Da wäre zum einen die atemberaubende Optik der Amerikanischen Pionierzeit. Schneeverwehte Winterlandschaften, schroffe Bergwelten, malerische Ebenen und die unwirtliche Wüste. Hier wird einiges geboten. Dazwischen noch kleine Dörfer und Städte, die man in dieser Detailverliebtheit vermutlich selten digital bewundern durfte.
In dieser offenen Spielwelt ist man im Gegensatz zum Vorgänger nicht alleine auf geheimer Mission unterwegs sondern als Teil einer Bande von Outlaws. Rockstar, die Macher von Red Dead Redemption 2, haben sich hier viel Mühe gegeben, damit diese Gang nicht nur bewaffnete NPCs für diverse Zug-, Kutsch- und Banküberfälle sind, sondern auch eine familiäre Gemeinschaft. Geht man durch das Lager der Gang kann man so unglaublich viele individuelle Dialoge hören und führen, dass man fast schon glauben will die gesamten 8 Jahre Entwicklung sind nur in das Storytelling geflossen.
Dieses beinhaltet auch eine zentrale Hauptstory will aber als umfassendes Gesamtwerk gesehen werden. Überall passiert etwas und die Umgebung reagiert darauf. Hatte man eine Barschlägerei, wird im Dorf darüber geredet, hilft man einem Fremden am Wegesrand aus einer Notlage, trifft man diese Person vielleicht später wieder in einer Stadt und es hat Auswirkungen in der Handlung. Auch das eigene Auftreten, ob in zerschlissenen Klamotten, blutbeschmiert oder nur dreckig, ruft verschiedene Reaktionen hervor.

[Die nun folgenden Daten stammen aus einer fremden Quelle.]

(** * A shallow embedding of [bb.py], the Gemini command module

    The module is a pair of chat-command handlers ([set_gemini] and
    [gemini_query]) built around three external subsystems: the chat client,
    the web-AI client and the key-value settings store.  The embedding keeps
    the control flow of the handlers as it is written (early returns,
    [try]/[except]/[finally], the [for] loops) and replaces every call into
    an external subsystem by a logged event whose answer is read from a
    [world] record.

    Conventions.
    - Python [str] is [string]; whitespace is the ASCII whitespace
      recognised by [str.isspace] (code points 9-13, 28-32).
    - A [pathlib.Path] is the string [str(path)] gives on a POSIX system.
    - Exceptions are the subclasses of [Exception]: [ValueError] and all the
      others.  Interpreter-level interruptions are not modelled.
    - The answer of an external call depends on its arguments only.
    - The settings store ([utils.db.db]) is a finite map from
      (namespace, key) to values, and its three operations do not raise. *)

From stdpp Require Import gmap strings list fin_maps.
From Stdlib Require Import ZArith Ascii String DecimalString Sorted.
From Stdlib Require DecimalNat DecimalFacts.

Open Scope string_scope.

(** ** Python string primitives used by the module *)

Module PyStr.

Definition isspace (c : ascii) : bool :=
  let n := nat_of_ascii c in
  ((9 <=? n) && (n <=? 13) || (28 <=? n) && (n <=? 32))%nat.

(** [s.lstrip()] *)
Fixpoint lstrip (s : string) : string :=
  match s with
  | EmptyString => EmptyString
  | String c r => if isspace c then lstrip r else s
  end.

(** [s.rstrip()] *)
Fixpoint rstrip (s : string) : string :=
  match s with
  | EmptyString => EmptyString
  | String c r =>
      match rstrip r with
      | EmptyString => if isspace c then EmptyString else String c EmptyString
      | r' => String c r'
      end
  end.

(** [s.strip()] *)
Definition strip (s : string) : string := rstrip (lstrip s).

(** [s.split(sep)] for a one-character separator. *)
Fixpoint split (sep : ascii) (s : string) : list string :=
  match s with
  | EmptyString => [EmptyString]
  | String c r =>
      if Ascii.eqb c sep then EmptyString :: split sep r
      else match split sep r with
           | h :: t => String c h :: t
           | [] => [String c EmptyString]
           end
  end.

(** [sep in s] for a one-character [sep]. *)
Fixpoint contains (sep : ascii) (s : string) : bool :=
  match s with
  | EmptyString => false
  | String c r => Ascii.eqb c sep || contains sep r
  end.

(** The first whitespace-delimited word of [s] and what follows it. *)
Fixpoint break_space (s : string) : string * string :=
  match s with
  | EmptyString => (EmptyString, EmptyString)
  | String c r =>
      if isspace c then (EmptyString, s)
      else let '(w, rest) := break_space r in (String c w, rest)
  end.

(** [s.split(maxsplit=1)]: at most one split on a run of whitespace; the
    remainder keeps its trailing whitespace. *)
Definition split_maxsplit1 (s : string) : list string :=
  match lstrip s with
  | EmptyString => []
  | s1 =>
      let '(w, rest) := break_space s1 in
      match lstrip rest with
      | EmptyString => [w]
      | rest' => [w; rest']
      end
  end.

(** [sep.join(l)] *)
Fixpoint join (sep : string) (l : list string) : string :=
  match l with
  | [] => EmptyString
  | [x] => x
  | x :: r => x ++ sep ++ join sep r
  end.

(** [s.rfind(c)], [None] standing for -1. *)
Fixpoint rfind (c : ascii) (s : string) : option nat :=
  match s with
  | EmptyString => None
  | String a r =>
      match rfind c r with
      | Some i => Some (S i)
      | None => if Ascii.eqb a c then Some 0%nat else None
      end
  end.

(** [s[i:]] *)
Fixpoint drop (i : nat) (s : string) : string :=
  match i, s with
  | O, _ => s
  | S i', String _ r => drop i' r
  | S _, EmptyString => EmptyString
  end.

(** Truthiness of a string: non-empty. *)
Definition truthy (s : string) : bool :=
  match s with EmptyString => false | _ => true end.

End PyStr.

(** ** [pathlib] as used by the module *)

Module PyPath.

Definition Path := string.

(** [Path(p).name]: the last component, empty and [.] components being
    dropped by the parser. *)
Definition name (p : string) : string :=
  List.last
    (List.filter (fun c => negb (String.eqb c "") && negb (String.eqb c "."))
                 (PyStr.split "/" p))
    "".

(** [Path(p).suffix]: from the last dot of the name, when that dot is
    neither its first nor its last character. *)
Definition suffix (p : string) : string :=
  let n := name p in
  match PyStr.rfind "." n with
  | Some i =>
      if ((0 <? i) && (i <? String.length n - 1))%nat then PyStr.drop i n
      else ""
  | None => ""
  end.

(** [str(dir / name)] for a relative directory and a name without
    separators. *)
Definition join (dir : Path) (name : string) : Path := dir ++ "/" ++ name.

End PyPath.

Import PyPath.

(** ** Data of the module and of its three external subsystems *)

Definition TEMP_IMAGE_DIR : Path := "temp_gemini_images".
Definition TEMP_FILE_DIR : Path := "temp_gemini_files".
Definition GEMINI_COOKIE_DIR : Path := "gemini_cookies".
Definition DEFAULT_MODEL : string := "gemini-2.5-flash".

Definition nl : string := String (ascii_of_nat 10) EmptyString.

(** Exceptions, by the two classes the handlers tell apart. *)
Inductive exn : Type :=
| ValueError (msg : string)
| OtherException (name : string).

Inductive result (A : Type) : Type :=
| Ok (a : A)
| Raise (e : exn).
Arguments Ok {A} a.
Arguments Raise {A} e.

(** A value of the settings store: the cookie pair is a string, the
    conversation metadata a list. *)
Inductive dbval : Type :=
| VStr (s : string)
| VList (l : list string).

Definition truthy_val (v : option dbval) : bool :=
  match v with
  | None => false
  | Some (VStr s) => PyStr.truthy s
  | Some (VList []) => false
  | Some (VList (_ :: _)) => true
  end.

(** A media attribute of a message ([document], [audio], ..., [photo]). *)
Record media : Type := {
  file_unique_id : string;
  file_name : option string
}.

(** The replied-to message: each media attribute is there or is [None]. *)
Record replied : Type := {
  document : option media;
  audio : option media;
  video : option media;
  voice : option media;
  video_note : option media;
  photo : option media
}.

(** The incoming [Message]. [from_user] keeps only [is_self]. *)
Record message : Type := {
  msg_id : Z;
  chat_id : Z;
  from_user : option bool;
  command : list string;
  text : option string;
  reply_to_message : option replied
}.

(** The two message objects a handler edits: the incoming one, and the one
    returned by the first edit or reply ([wait_msg]). *)
Inductive msgref : Type := Incoming | WaitMsg.

Inductive parse_mode : Type := MARKDOWN.

(** [GeminiClient(secure_1psid=..., secure_1psidts=...)] *)
Record client : Type := {
  secure_1psid : string;
  secure_1psidts : string
}.

(** [client.start_chat(metadata=..., model=...)] *)
Record chat : Type := {
  chat_client : client;
  chat_start_metadata : option dbval;
  chat_model : string
}.

(** An element of [response.images]. *)
Inductive image : Type :=
| GeneratedImage (url : string)
| WebImage (url : string)
| OtherImage (url : string).

Definition image_url (i : image) : string :=
  match i with GeneratedImage u | WebImage u | OtherImage u => u end.

Record response : Type := {
  resp_text : string;
  images : list image
}.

Achtsamkeit statt Burnout im Wilden Westen
Es ist durchaus Absicht des Spiels einem dabei kleine Dinge auf die To Do Liste zu schreiben. Und wenn man in der Outlaw Gemeinschaft auch nur dem Nachwuchs beibringt zu Angeln. Klingt belanglos, hat aber große Wirkung.
Das Spiel möchte einen komplett in der Westernwelt versinken lassen. Dazu gehören das Ergänzen vieler kleiner Dinge und das Weglassen von großen Dingen, die man in Open World-Spielen fast schon fest erwartet. So kann man nicht mehr wie im Vorgänger zu jedem Wegpunkt per Schnellreise springen, wenn man ein Lager aufschlägt. Will man nicht zu einem der wenigen Bahnhöfe oder Stadtzentren, dann muss Outlaw Arthur, unser Alter Ego, durch die riesige Welt mit seinem Pferd reiten. Und dabei darauf achten, dass er und das Pferd genug essen. Keine Sorge, Survival Stress kommt nicht auf. Diese Mechaniken sollen helfen die Immersion zu erhöhen und entschleunigen das Spiel im Vergleich zu Red Dead Redemption 1 oder GTA V.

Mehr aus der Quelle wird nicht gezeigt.